Appeal if you’re denied
Denials happen. Often, they’re mistakes. Maybe your diagnosis code was entered wrong. Maybe your doctor didn’t submit enough imaging. You have the right to appeal. Most insurers have a 30- to 60-day window to file an internal appeal. Request a written denial letter. It should list the exact reason for denial and how to appeal.Write a clear letter explaining why the procedure is medically necessary. Include your doctor’s notes, MRI results, and any evidence showing failed conservative treatments (like physical therapy or injections). Many people win appeals on the second try. The insurer doesn’t want to pay for a lawsuit more than they want to pay for surgery.
What if your insurance won’t cover it?
If your procedure is denied and you still need it, you have options. Some private hospitals offer payment plans or discounts for upfront payment. Others partner with medical financing companies like CareCredit or Alphaeon Credit, which let you pay over time with low or zero interest for 12 to 24 months.Some insurers offer supplemental policies that cover out-of-pocket costs for covered procedures. Others have high-deductible plans paired with health savings accounts (HSAs). If you’re eligible, contribute to an HSA-money you put in is tax-free, grows tax-free, and can be used for surgery costs.
And don’t assume that if one insurer says no, they all will. If you’re shopping for a new plan, ask for a list of covered procedures before you enroll. Compare plans side by side. A slightly higher premium might save you $10,000 in unexpected bills later.

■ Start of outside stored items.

(** * cf-remote: the connection layer (cf_remote/ssh.py)

    A shallow embedding of [cf_remote/ssh.py]: the local and the remote
    connection classes, connection establishment over a list of candidate
    users, the two command dispatch functions and the copy helper.

    The operating system, the [aramid] execution engine and the other
    modules of the package the file imports are taken as a [Platform]: a
    record of transition functions over an abstract external state.  Every
    effect of the code that an observer can see (spawned processes, polls,
    signals, engine calls, prints, log lines) is recorded as an [event]. *)

From Stdlib Require Import String Ascii List ZArith Lia Bool DecimalString.
Import ListNotations.
Local Open Scope string_scope.
Local Open Scope list_scope.

(** String concatenation, written apart from the concatenation of lists. *)
Infix "+++" := String.append (right associativity, at level 60).

(** ** Python strings *)

Module PyStr.

(** A Python string is taken as the sequence of its code points, each below
    256 (the Latin-1 range, which holds ASCII). *)

Definition LF : ascii := "010"%char.
Definition CR : ascii := "013"%char.
Definition DQ : ascii := "034"%char.
Definition BS : ascii := "092"%char.
Definition SLASH : ascii := "/"%char.

Definition chr (c : ascii) : string := String c EmptyString.

(** [c in chars] for a one-character [c]. *)
Fixpoint mem (c : ascii) (chars : string) : bool :=
  match chars with
  | EmptyString => false
  | String d r => Ascii.eqb c d || mem c r
  end.

(** [str.lstrip(chars)], [str.rstrip(chars)], [str.strip(chars)]. *)
Fixpoint lstrip (chars s : string) : string :=
  match s with
  | EmptyString => EmptyString
  | String c r => if mem c chars then lstrip chars r else s
  end.

Fixpoint rstrip (chars s : string) : string :=
  match s with
  | EmptyString => EmptyString
  | String c r =>
      match rstrip chars r with
      | EmptyString => if mem c chars then EmptyString else chr c
      | t => String c t
      end
  end.

Definition strip (chars s : string) : string := rstrip chars (lstrip chars s).

(** The code points below 256 for which [str.isspace] holds: tab to carriage
    return, the four separators 28 to 31, the space, next line (133) and the
    no-break space (160); [str.strip()] without an argument removes these. *)
Definition whitespace : string :=
  String "009" (String "010" (String "011" (String "012" (String "013"
  (String "028" (String "029" (String "030" (String "031"
  (String "032" (String "133" (String "160" EmptyString))))))))))).

Definition strip_ws (s : string) : string := strip whitespace s.

(** [s.replace(old, new)]: occurrences are found left to right and do not
    overlap.  [skip] counts the characters of a match still to be dropped. *)
Fixpoint replace_from (old new : string) (skip : nat) (s : string) : string :=
  match s with
  | EmptyString => EmptyString
  | String c r =>
      match skip with
      | S k => replace_from old new k r
      | O =>
          if prefix old s
          then new +++ replace_from old new (String.length old - 1) r
          else String c (replace_from old new 0 r)
      end
  end.

Fixpoint replace_empty (new s : string) : string :=
  match s with
  | EmptyString => new
  | String c r => new +++ String c (replace_empty new r)
  end.

Definition replace (old new s : string) : string :=
  match old with
  | EmptyString => replace_empty new s
  | _ => replace_from old new 0 s
  end.

(** The translation of line ends that text mode applies to what is read from
    a pipe ([universal_newlines=True]): CR LF and a CR alone both become
    LF. *)
Fixpoint universal_newlines (s : string) : string :=
  match s with
  | EmptyString => EmptyString
  | String a t =>
      if Ascii.eqb a CR then
        match t with
        | EmptyString => String LF EmptyString
        | String b r =>
            if Ascii.eqb b LF then String LF (universal_newlines r)
            else String LF (universal_newlines t)
        end
      else String a (universal_newlines t)
  end.

(** [os.path.basename]: what follows the last slash. *)
Fixpoint basename (p : string) : string :=
  match p with
  | EmptyString => EmptyString
  | String c r => if mem SLASH r then basename r
                  else if Ascii.eqb c SLASH then r else p
  end.

(** [os.path.join(a, b)] on a POSIX system. *)
Definition ends_with_slash (a : string) : bool :=
  match String.length a with
  | O => false
  | S n => match get n a with
           | Some c => Ascii.eqb c SLASH
           | None => false
           end
  end.

Definition join (a b : string) : string :=
  if prefix (chr SLASH) b then b
  else if (String.length a =? 0)%nat || ends_with_slash a then a +++ b
  else a +++ chr SLASH +++ b.

(** The values the code hands to the [%] operator. *)
Inductive pyval : Type :=
| VStr (s : string)
| VInt (z : Z)
| VNone.

Definition str_of_Z (z : Z) : string := NilZero.string_of_int (Z.to_int z).

Definition str (v : pyval) : string :=
  match v with
  | VStr s => s
  | VInt z => str_of_Z z
  | VNone => "None"
  end.

Definition opt_str (o : option string) : pyval :=
  match o with
  | Some s => VStr s
  | None => VNone
  end.

(** [fmt % args] for the conversions the source uses ([%s], [%d] and the
    literal [%%]).  Each format string of the source is applied to as many
    values as it has conversions, and [%d] only to integers, so the
    [TypeError] Python raises otherwise is never reached. *)
Fixpoint pyformat (fmt : string) (args : list pyval) : string :=
  match fmt with
  | EmptyString => EmptyString
  | String c t =>
      if Ascii.eqb c "%" then
        match t with
        | EmptyString => chr c
        | String d rest =>
            if Ascii.eqb d "s" || Ascii.eqb d "d" then
              match args with
              | a :: args' => str a +++ pyformat rest args'
              | [] => pyformat rest []
              end
            else if Ascii.eqb d "%" then String d (pyformat rest args)
            else String c (String d (pyformat rest args))
        end
      else String c (pyformat t args)
  end.

(** [" ".join(l)]. *)
Fixpoint join_with (sep : string) (l : list string) : string :=
  match l with
  | [] => EmptyString
  | [x] => x
  | x :: r => x +++ sep +++ join_with sep r
  end.

(** Truthiness of a string and of an optional value. *)
Definition nonempty (s : string) : bool :=
  match s with
  | EmptyString => false
  | _ => true
  end.

End PyStr.

Import PyStr.

(** ** The collaborators: [aramid], [subprocess] and the operating system *)

Module aramid.

(** Modelled from the spec: [aramid._DEFAULT_SSH_PORT] is not part of the
    file; the spec gives the transport's standard port as 22. *)
Definition _DEFAULT_SSH_PORT : Z := 22.

(** Modelled from the spec: the class [aramid.ExecutionResult] is not part
    of the file; the spec describes it as pure data, a record of command,
    return code and the two captured streams, built by
    [ExecutionResult(command, retcode, stdout, stderr)] with no behaviour
    beyond construction and field access.  Either stream may be [None]:
    the dispatch functions test for it. *)
Record ExecutionResult : Type := {
  command : string;
  retcode : Z;
  stdout : option string;
  stderr : option string
}.

(** Modelled from the spec: the result of a transfer; the file reads only
    its [retcode]. *)
Record TransferResult : Type := { put_retcode : Z }.

(** Modelled from the spec: [aramid.Host(host_name, user, port,
    extra_ssh_args)], a handle carrying host, user, port and the extra
    transport arguments; the last one is optional and [None] when the
    caller leaves it out. *)
Record Host : Type := {
  host_name : option string;
  user : string;
  port : Z;
  extra_ssh_args : option (list string)
}.

Definition Host_eq_dec (a b : Host) : {a = b} + {a <> b}.
Proof.
  decide equality;
    auto using Z.eq_dec, string_dec, list_eq_dec;
    decide equality; auto using string_dec, list_eq_dec.
Defined.

End aramid.

Import aramid.

(** Exceptions the code raises or lets through. *)
Inductive exn : Type :=
| ExecutionError              (* aramid.ExecutionError *)
| SystemExit (msg : string)   (* sys.exit(msg) *)
| AssertionError
| AttributeError
| KeyError
| IndexError
| ValueError
| OSError.

Inductive level : Type := DEBUG | ERROR.

(** A log line.  [TextOf fmt users] stands for [fmt % users] where [users] is
    the list (or [None]) given to [connect]: its rendering is Python's [repr]
    of a list, which is left unevaluated. *)
Inductive logmsg : Type :=
| Text (s : string)
| TextOf (fmt : string) (users : option (list string)).

Inductive signal : Type := SIGTERM | SIGKILL.

(** Where [subprocess.run] sends a stream of the child. *)
Inductive redirect : Type := INHERIT | PIPE | STDOUT.

Record CompletedProcess : Type := {
  returncode : Z;
  cp_stdout : option string;
  cp_stderr : option string
}.

(** The result of [urlparse]: the three attributes [connect] reads. *)
Record ParseResult : Type := {
  hostname : option string;
  username : option string;
  url_port : option Z
}.

(** What an observer of the process sees. *)
Inductive event : Type :=
| EPopen (args : list string)
| EPoll (pid : nat)
| ESignal (pid : nat) (sig : signal)
| EExecute (hosts : list Host) (cmd : string) (echo : bool)
| EPut (hosts : list Host) (src dst : string) (echo : bool)
| EShell (cmd cwd : string)
| ECopy (src dst : string)
| EPrint (s : string)
| ELog (lvl : level) (m : logmsg).

(** The environment of the module.  [Ext] is the state of everything outside
    it: the process table, the network, the file system, the remote hosts.
    Each field is one capability the source calls. *)
Class Platform : Type := {
  Ext : Type;
(** [aramid.DEFAULT_SSH_ARGS], [aramid.execute], [aramid.put]. *)
DEFAULT_SSH_ARGS : list string;
engine_execute : list Host -> string -> bool -> Ext ->
                 (exn + list (Host * list ExecutionResult)) * Ext;
engine_put : list Host -> string -> string -> bool -> Ext ->
             (exn + list (Host * list TransferResult)) * Ext;
(** [paths.cf_remote_dir()] and [utils.whoami()]. *)
cf_remote_dir : Ext -> string;
whoami : Ext -> string;
(** [urlparse(url)] followed by the reads of [hostname], [username] and
    [port]; a malformed authority or port raises [ValueError]. *)
urlparse : string -> exn + ParseResult;
(** [subprocess.Popen(args)], [Popen.poll()], [Popen.send_signal(sig)]. *)
popen : list string -> Ext -> (exn + nat) * Ext;
proc_poll : nat -> Ext -> option Z * Ext;
proc_signal : nat -> signal -> Ext -> (exn + unit) * Ext;
(** The child of [subprocess.run(command, shell=True, cwd=cwd)]: its return
    code and the text it wrote to the stdout and stderr pipes, decoded and
    with its line ends as written; the boolean tells whether stderr was
    redirected into stdout. *)
run_shell : string -> string -> bool -> Ext -> (exn + (Z * string * string)) * Ext;
(** [os.environ], [os.path.expanduser], [os.path.abspath],
    [pwd.getpwuid(os.getuid()).pw_name], [shutil.copy]. *)
environ : string -> Ext -> option string;
expanduser : string -> Ext -> string;
abspath : string -> Ext -> string;
pw_name : Ext -> string;
shutil_copy : string -> string -> Ext -> (exn + unit) * Ext
}.

(** ** The monad of the model: external state, exceptions and events *)

Section Monad.
Context {P : Platform}.

Record Res (A : Type) : Type := mkRes {
  outcome : exn + A;
  final : Ext;
  events : list event
}.
Arguments mkRes {A}.
Arguments outcome {A}.
Arguments final {A}.
Arguments events {A}.

Definition M (A : Type) : Type := Ext -> Res A.

Definition ret {A} (a : A) : M A := fun e => mkRes (inr a) e [].

Definition raise {A} (x : exn) : M A := fun e => mkRes (inl x) e [].

Definition bind {A B} (m : M A) (k : A -> M B) : M B :=
  fun e =>
    let r := m e in
    match outcome r with
    | inl x => mkRes (inl x) (final r) (events r)
    | inr a =>
        let r' := k a (final r) in
        mkRes (outcome r') (final r') (events r ++ events r')
    end.

(** [try: m except x: h]: the handler runs in the state the body left. *)
Definition try_except {A} (m : M A) (catches : exn -> bool) (h : M A) : M A :=
  fun e =>
    let r := m e in
    match outcome r with
    | inl x =>
        if catches x then
          let r' := h (final r) in
          mkRes (outcome r') (final r') (events r ++ events r')
        else r
    | inr _ => r
    end.

Definition emit (ev : event) : M unit := fun e => mkRes (inr tt) e [ev].
(** ** C10: the budget handed to the grid *)

(** C10.  [AdaptiveNewtonCotes.integrate] constructs its grid with
    [N // 10] (floor division) as the grid's [N], which is less than [N]
    for every [N >= 1]; for [0 <= N < 10] the grid's budget is 0, and
    when the validation accepts such an [N] the driver goes on to run its
    loop on that grid. *)
Theorem C10_grid_constructed_with_tenth
    (check_inputs : Z -> Z -> domain -> option exn)
    (_adjust_N : Z -> Z -> Z)
    (rule : list (option Qc) -> list nat -> Z -> list Qc -> Qc)
    (fn : list point -> list Qc) (dim N : Z)
    (subdomains_per_dim max_refinement_level : nat)
    (integration_domain : option domain)
    (complex_function reuse_old_fvals : bool) :
  let st0 := AdaptiveNewtonCotes.initial_state _adjust_N dim N
               integration_domain subdomains_per_dim max_refinement_level
               complex_function reuse_old_fvals in
  let g := AdaptiveNewtonCotes._grid st0 in
  g = AdaptiveGrid.new (N / 10)
        (AdaptiveNewtonCotes._setup_integration_domain dim integration_domain)
        subdomains_per_dim max_refinement_level complex_function
        reuse_old_fvals (fun x => _adjust_N dim x)
  /\ AdaptiveGrid.total_budget g = (N / 10)%Z
  /\ ((1 <= N)%Z -> (AdaptiveGrid.total_budget g < N)%Z)
  /\ ((0 <= N < 10)%Z ->
      AdaptiveGrid.total_budget g = 0%Z
      /\ AdaptiveGrid.remaining g = 0%nat)
  /\ (check_inputs dim N
        (AdaptiveNewtonCotes._setup_integration_domain dim integration_domain)
      = None ->
      forall fuel,
        AdaptiveNewtonCotes.integrate check_inputs _adjust_N rule fn dim N
          fuel subdomains_per_dim max_refinement_level integration_domain
          complex_function reuse_old_fvals =
        option_map
          (fun st => mkRun (AdaptiveNewtonCotes.batches
                              (AdaptiveNewtonCotes.trace st))
                           (AdaptiveGrid.get_integral
                              (AdaptiveNewtonCotes._grid st)))
          (AdaptiveNewtonCotes.loop rule fn dim N fuel st0)).
Proof.
  intros st0 g. subst g st0. repeat split.
  - cbn. unfold AdaptiveNewtonCotes.initial_N. lia.
  - cbn. unfold AdaptiveNewtonCotes.initial_N. lia.
  - unfold AdaptiveGrid.remaining. cbn.
    unfold AdaptiveNewtonCotes.initial_N. lia.
  - intros Hchk fuel. unfold AdaptiveNewtonCotes.integrate. rewrite Hchk.
    now destruct (AdaptiveNewtonCotes.loop _ _ _ _ _ _).
Qed.

(** ** The theorems at concrete inputs *)

Lemma C1_budget_never_exceeded_witness :
  let st := fst (AdaptiveNewtonCotes.run_passes Scenario.riemann_rule
                   Scenario.square 1 30 2
                   (AdaptiveNewtonCotes.initial_state Scenario.keep_N 1 30
                      None 2 2 false true)) in
  (Z.of_nat (AdaptiveNewtonCotes.points_passed (AdaptiveNewtonCotes.trace st))
   <= 30)%Z
  /\ (Z.of_nat (AdaptiveNewtonCotes._nr_of_fevals st) <= 30)%Z.
Proof.
  apply (C1_budget_never_exceeded Scenario.keep_N Scenario.riemann_rule
           Scenario.square 1 30 2 2 None false true 2 _ []).
  - exact square_one_value_per_point.
  - lia.
  - symmetry. apply app_nil_r.
Defined.

Lemma C3_boole_collapse_is_composite_sum_witness :
  let t : tensor 1 :=
    [Boole.lit 1; Boole.lit 2; Boole.lit 3; Boole.lit 4; Boole.lit 5] in
  cube 5 1 t = true
  /\ Boole.collapse 1 [Boole.lit 1] t =
     Some (Composite.boole_all 1 [Boole.lit 1] t).
Proof.
  intros t. split; [reflexivity|].
  apply (C3_boole_collapse_is_composite_sum 1 5 [Boole.lit 1] t);
    reflexivity.
Defined.

Lemma C5_grid_size_check_witness :
  outcome (BooleIntegrator.integrate RegularGrid.check_inputs RegularGrid.new
             Scenario.square 1 6 (Some [(Boole.lit (-1), Boole.lit 1)]))
  = Raise ValueError
  /\ calls (BooleIntegrator.integrate RegularGrid.check_inputs RegularGrid.new
              Scenario.square 1 6 (Some [(Boole.lit (-1), Boole.lit 1)]))
     = [].
Proof.
  destruct (C5_grid_size_check RegularGrid.check_inputs RegularGrid.new
              Scenario.square 1 6 (Some [(Boole.lit (-1), Boole.lit 1)])
              (mkGrid 6
                 (cartesian [linspace (Boole.lit (-1)) (Boole.lit 1) 6])
                 [(Boole.lit 1 - Boole.lit (-1)) / Boole.lit (6 - 1)])
              eq_refl eq_refl) as [Hbad _].
  destruct Hbad as [Hrun _]; [cbn; lia|].
  rewrite Hrun. split; reflexivity.
Defined.

Lemma C7_recompute_all_same_result_witness :
  let st :=
    AdaptiveNewtonCotes.mkState
      (AdaptiveGrid.new 8 [(Boole.lit (-1), Boole.lit 1)] 2 1 false true
         (fun x => 3%Z)) 0 [] in
  let second_pass :=
    AdaptiveNewtonCotes.refine
      (AdaptiveNewtonCotes.evaluate_and_integrate Scenario.riemann_rule
         Scenario.square 1 st) in
  map Subdomain.requires_integral_value
      (AdaptiveGrid.subdomains (AdaptiveNewtonCotes._grid second_pass)) =
  [true; true; false]
  /\ AdaptiveNewtonCotes.loop Scenario.riemann_rule Scenario.square 1 8 2 st =
     Some (AdaptiveNewtonCotes.evaluate_and_integrate Scenario.riemann_rule
             Scenario.square 1 second_pass)
  /\ AdaptiveNewtonCotes.loop_all Scenario.riemann_rule Scenario.square 1 8 2
       st =
     AdaptiveNewtonCotes.loop Scenario.riemann_rule Scenario.square 1 8 2 st
  /\ option_map
       (fun s => AdaptiveGrid.get_integral (AdaptiveNewtonCotes._grid s))
       (AdaptiveNewtonCotes.loop_all Scenario.riemann_rule Scenario.square 1
          8 2 st) =
     option_map
       (fun s => AdaptiveGrid.get_integral (AdaptiveNewtonCotes._grid s))
       (AdaptiveNewtonCotes.loop Scenario.riemann_rule Scenario.square 1 8 2
          st).
Proof.
  intros st second_pass.
  split; [vm_compute; reflexivity|]. split; [vm_compute; reflexivity|].
  apply (C7_recompute_all_same_result Scenario.riemann_rule Scenario.square
           1 8 st 2).
  repeat constructor; intros Hreq; discriminate Hreq.
Defined.

Lemma C9_fresh_at_get_integral_witness :
  exists st',
    AdaptiveNewtonCotes.loop Scenario.riemann_rule Scenario.square 1 6 1
      (AdaptiveNewtonCotes.mkState Scenario.small_grid 0 []) = Some st'
    /\ all_fresh (AdaptiveNewtonCotes._grid st') = true.
Proof.
  eexists. split; [reflexivity|].
  apply (C9_fresh_at_get_integral Scenario.riemann_rule Scenario.square 1 6
           (AdaptiveNewtonCotes.mkState Scenario.small_grid 0 []) _ 1).
  reflexivity.
Defined.

(** ** Shapes of dense grids *)

Lemma cube_S (n d : nat) (t : tensor (S d)) :
  cube n (S d) t = true <->
  length t = n /\ Forall (fun x => cube n d x = true) t.
Proof.
  unfold cube. cbn [repeat has_shape].
  rewrite andb_true_iff, Nat.eqb_eq, forallb_forall, Forall_forall.
  reflexivity.
Qed.

Lemma zip_with_length {A B C} (f : A -> B -> C) (xs : list A) (ys : list B) :
  length (Torch.zip_with f xs ys) = Nat.min (length xs) (length ys).
Proof.
  revert ys; induction xs as [|x xs IH]; intros [|y ys]; simpl; auto.
Qed.

Lemma zip_with_Forall {A} (P : A -> Prop) (f : A -> A -> A) (xs ys : list A) :
  (forall x y, P x -> P y -> P (f x y)) ->
  Forall P xs -> Forall P ys -> Forall P (Torch.zip_with f xs ys).
Proof.
  intros Hf Hxs. revert ys; induction Hxs as [|x xs Hx Hxs IH];
    intros ys Hys; [constructor|].
  destruct Hys as [|y ys Hy Hys]; [constructor|].
  cbn. constructor; auto.
Qed.

Lemma add_cube (n d : nat) : forall (x y : tensor d),
  cube n d x = true -> cube n d y = true -> cube n d (Torch.add d x y) = true.
Proof.
  induction d as [|d IH]; intros x y Hx Hy; [reflexivity|].
  apply cube_S in Hx, Hy. destruct Hx as [Lx Fx], Hy as [Ly Fy].
  apply cube_S. cbn [Torch.add]. split.
  - rewrite zip_with_length.
    transitivity (Nat.min n n); [f_equal; assumption | apply Nat.min_id].
  - apply zip_with_Forall; auto.
Qed.

Lemma scale_cube (n d : nat) (c : Qc) : forall (x : tensor d),
  cube n d x = true -> cube n d (Torch.scale d c x) = true.
Proof.
  induction d as [|d IH]; intros x Hx; [reflexivity|].
  apply cube_S in Hx. destruct Hx as [Lx Fx].
  apply cube_S. cbn [Torch.scale]. split; [now rewrite length_map|].
  apply Forall_map. eapply Forall_impl; [|exact Fx]. auto.
Qed.


Lemma along_last_cube (n d : nat) (g : list Qc -> Qc) :
  forall (t : tensor (S d)),
    cube n (S d) t = true -> cube n d (Composite.along_last d g t) = true.
Proof.
  induction d as [|d IH]; intros t Ht; [reflexivity|].
  apply cube_S in Ht. destruct Ht as [Lt Ft].
  apply cube_S. cbn [Composite.along_last]. split; [now rewrite length_map|].
  apply Forall_map. eapply Forall_impl; [|exact Ft]. auto.
Qed.

(** ** The composite sum is linear in the row *)

Lemma total_plus {A} (a b : A -> Qc) (xs : list A) :
  Composite.total (map (fun k => a k + b k) xs) =
  Composite.total (map a xs) + Composite.total (map b xs).
Proof.
  induction xs as [|x xs IH]; cbn; [ring|].
  unfold Composite.total in IH. rewrite IH. ring.
Qed.

Lemma total_times {A} (c : Qc) (a : A -> Qc) (xs : list A) :
  Composite.total (map (fun k => c * a k) xs) = c * Composite.total (map a xs).
Proof.
  induction xs as [|x xs IH]; cbn; [ring|].
  unfold Composite.total in IH. rewrite IH. ring.
Qed.

Lemma nth_scaled (c : Qc) (f : list Qc) (i : nat) :
  nth i (map (Qcmult c) f) 0 = c * nth i f 0.
Proof.
  replace 0 with (c * 0) at 1 by ring. apply map_nth.
Qed.

Lemma nth_added (f g : list Qc) (i : nat) :
  length f = length g ->
  nth i (Torch.zip_with Qcplus f g) 0 = nth i f 0 + nth i g 0.
Proof.
  revert g i; induction f as [|x f IH]; intros [|y g] i Hlen;
    try discriminate Hlen.
  - destruct i; cbn; ring.
  - destruct i as [|i]; cbn; [reflexivity|]. apply IH.
    now injection Hlen.
Qed.

Lemma boole_sum_scaled (h c : Qc) (f : list Qc) :
  Composite.boole_sum h (map (Qcmult c) f) = c * Composite.boole_sum h f.
Proof.
  unfold Composite.boole_sum. rewrite length_map, <- total_times.
  f_equal. apply map_ext. intros k. unfold Composite.boole_window.
  rewrite !nth_scaled. ring.
Qed.

Lemma boole_sum_added (h : Qc) (f g : list Qc) :
  length f = length g ->
  Composite.boole_sum h (Torch.zip_with Qcplus f g) =
  Composite.boole_sum h f + Composite.boole_sum h g.
Proof.
  intros Hlen. unfold Composite.boole_sum.
  rewrite zip_with_length, <- Hlen, Nat.min_id, <- total_plus.
  f_equal. apply map_ext. intros k. unfold Composite.boole_window.
  rewrite !nth_added by exact Hlen. ring.
Qed.

Lemma boole_sum_spacing (h : Qc) (f : list Qc) :
  Composite.boole_sum h f = h * Composite.boole_sum 1 f.
Proof.
  unfold Composite.boole_sum. rewrite <- total_times.
  f_equal. apply map_ext. intros k. unfold Composite.boole_window.
  unfold Qcdiv. ring.
Qed.

Lemma boole_sum_zeros (h : Qc) (n : nat) :
  Composite.boole_sum h (repeat 0 n) = 0.
Proof.
  unfold Composite.boole_sum.
  assert (Hnth : forall i, nth i (repeat (0 : Qc) n) 0 = 0)
    by (intros i; apply nth_repeat).
  induction (seq 0 (Composite.windows (length (repeat (0:Qc) n))))
    as [|k ks IH]; [reflexivity|].
  cbn [map Composite.total fold_right]. unfold Composite.total in IH.
  rewrite IH. unfold Composite.boole_window. rewrite !Hnth. ring.
Qed.

(** ** The full collapse is linear in the tensor *)

Lemma along_last_scale (d : nat) (h c : Qc) : forall (t : tensor (S d)),
  Composite.along_last d (Composite.boole_sum h) (Torch.scale (S d) c t) =
  Torch.scale d c (Composite.along_last d (Composite.boole_sum h) t).
Proof.
  induction d as [|d IH]; intros t.
  - cbn [Composite.along_last Torch.scale]. apply boole_sum_scaled.
  - cbn [Composite.along_last Torch.scale]. rewrite !map_map.
    apply map_ext. intros x. apply IH.
Qed.
(** X6. In ai mode, when the [openai] package is missing or the key
    [OPENAI_API_KEY] is unset or empty, [main] raises [RuntimeError] at its
    first artifact: nothing is written, nothing is sent, nothing is
    printed. *)
Theorem ai_mode_unconfigured_aborts (args : arguments) (w : world) :
  arg_mode args = ModeAi ->
  openai_installed E = false \/ given (OPENAI_API_KEY E) = false ->
  exists msg, main E args w = (Raise (RuntimeError msg), w).
Proof.
  intros Hmode Hcfg.
  assert (Hprod : forall stype,
             exists msg, produce E args stype w = (Raise (RuntimeError msg), w)).
  { intros stype. unfold produce, generate_ai_script, raise. rewrite Hmode.
    destruct (openai_installed E); simpl; [|now eexists].
    destruct Hcfg as [Hcfg|Hcfg]; [discriminate|]. rewrite Hcfg. simpl.
    now eexists. }
  unfold main, to_create.
  destruct (arg_type args); simpl for_each;
    unfold bind at 1; unfold bind at 1; unfold process_artifact, local_step;
    unfold bind at 1; unfold bind at 1; simpl fst.
  - destruct (Hprod "server") as [msg ->]. now exists msg.
  - destruct (Hprod "local") as [msg ->]. now exists msg.
  - destruct (Hprod "server") as [msg ->]. now exists msg.
Qed.

End GuardFacts.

Keep records of everything
Save every email, every call log, every letter. Write down the name of the person you spoke with, the date, and what they said. If you get a verbal approval, ask for a confirmation email. If you’re denied, keep the denial letter. This isn’t bureaucracy-it’s your protection. In 60% of denied claims, the issue is fixable with proper documentation.When in doubt, ask for a second opinion
If your insurer denies coverage and your doctor says it’s necessary, get a second medical opinion. Many insurers require it before approving contested procedures. A second doctor’s note can change everything. It also gives you leverage if you appeal. Insurance companies don’t like being told they’re overruling two qualified physicians.Remember: you’re not asking for luxury. You’re asking for care that improves your quality of life-whether that’s walking without pain, sleeping through the night, or returning to work. Don’t let a confusing policy stop you from getting the treatment you need. Be persistent. Be prepared. And never assume anything is covered until you have it in writing.